There's some decent info and examples here and there about... stuff.
But all together it's kind of confusing.
It really comes across as a guy being salty rather than informative about art and games.
I kind of wondered if a long dev time and low sales prompted writing this article.
So I looked up Auro on my phone.
$2.99, 1 thousand downloads.
Not the greatest return on 4 years of development.
I might be a bit salty as well.
The lack of a demo might attribute to the low sales.
But I'm not very familiar with the flow of the mobile market.
*shrugs*
The HUD is really weird for sure.
The numbers on the pink bubbles are very hard to read.
The overall composition of the screen is... creative... but weird.
The character animations are fun but completely unresponsive to the actions of the game.

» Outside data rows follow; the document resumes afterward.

(** [t] placed after every timer of [l] that is not later. *)
Fixpoint insert_sorted (k : tid -> Z) (t : tid) (l : list tid) : list tid :=
  match l with
  | [] => [t]
  | x :: l' => if k t <? k x then t :: l else x :: insert_sorted k t l'
  end.

Fixpoint sorted (k : tid -> Z) (l : list tid) : Prop :=
  match l with
  | [] => True
  | t :: l' => Forall (fun u => k t <= k u) l' /\ sorted k l'
  end.

Abbreviation wkey base s := (fun t => key base (wake s t)).

(** The timer list is well formed and holds exactly the timers [l], in order
    of their wake times within the window starting at [base]. *)
Record sched_inv (base : Z) (s : sched) (l : list tid) : Prop := {
  inv_head : timer_list s = hd T_sentinel l;
  inv_linked : linked (timers s) l;
  inv_nodup : NoDup l;
  inv_no_sentinel : T_sentinel ∉ l;
  inv_periodic : T_periodic ∈ l;
  inv_deleted : T_deleted ∉ tail l;
  inv_sorted : sorted (wkey base s) l;
  inv_window : Forall (fun t => in_window base (wake s t)) l;
  inv_sentinel_next : nxt s T_sentinel = None;
  inv_sentinel_wake : wake s T_sentinel = u32 (wake s T_periodic + 0x80000000);
  inv_last_insert : last_insert s ∈ l;
  inv_last_not_deleted : last_insert s <> T_deleted }.

(** ** Memory lemmas *)

Section memory.
Implicit Types m : tid -> timer.

Lemma next_set_next_eq m t p : next (set_next t p m t) = p.
Proof. unfold set_next. by rewrite fn_lookup_insert. Qed.
Lemma next_set_next_ne m t u p : t <> u -> next (set_next t p m u) = next (m u).
Proof. intros H. unfold set_next. by rewrite fn_lookup_insert_ne. Qed.
Lemma waketime_set_next m t u p : waketime (set_next t p m u) = waketime (m u).
Proof.
  unfold set_next. destruct (decide (t = u)) as [->|].
  - by rewrite fn_lookup_insert.
  - by rewrite fn_lookup_insert_ne.
Qed.
Lemma next_set_waketime m t u w : next (set_waketime t w m u) = next (m u).
Proof.
  unfold set_waketime. destruct (decide (t = u)) as [->|].
  - by rewrite fn_lookup_insert.
  - by rewrite fn_lookup_insert_ne.
Qed.
Lemma waketime_set_waketime_eq m t w : waketime (set_waketime t w m t) = w.
Proof. unfold set_waketime. by rewrite fn_lookup_insert. Qed.
Lemma waketime_set_waketime_ne m t u w :
  t <> u -> waketime (set_waketime t w m u) = waketime (m u).
Proof. intros H. unfold set_waketime. by rewrite fn_lookup_insert_ne. Qed.
End memory.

A point that was amusingly illustrated with the street fighter example, say cheese, but disregarded in their own project.
The 15 minute video tutorial is somewhat hard to digest.
Etc.
Aside from talking about pixels and announcing that they won't use them anymore, this article basically just raised awareness of Auro.
Seems like a solid marketing move.
And it worked, on me at least.
Regardless of odd choices, I like weird puzzle games.
Countless hours of my life have been spent playing
Builders Block and
One Piece Mansion.
A weird game was presented to me and now that I know it exists, I'll probly buy it.
There's definitely deep interesting conversations about pixel art, game art, graphics tech, etc to be had.
But I don't really think this one comes together all that well.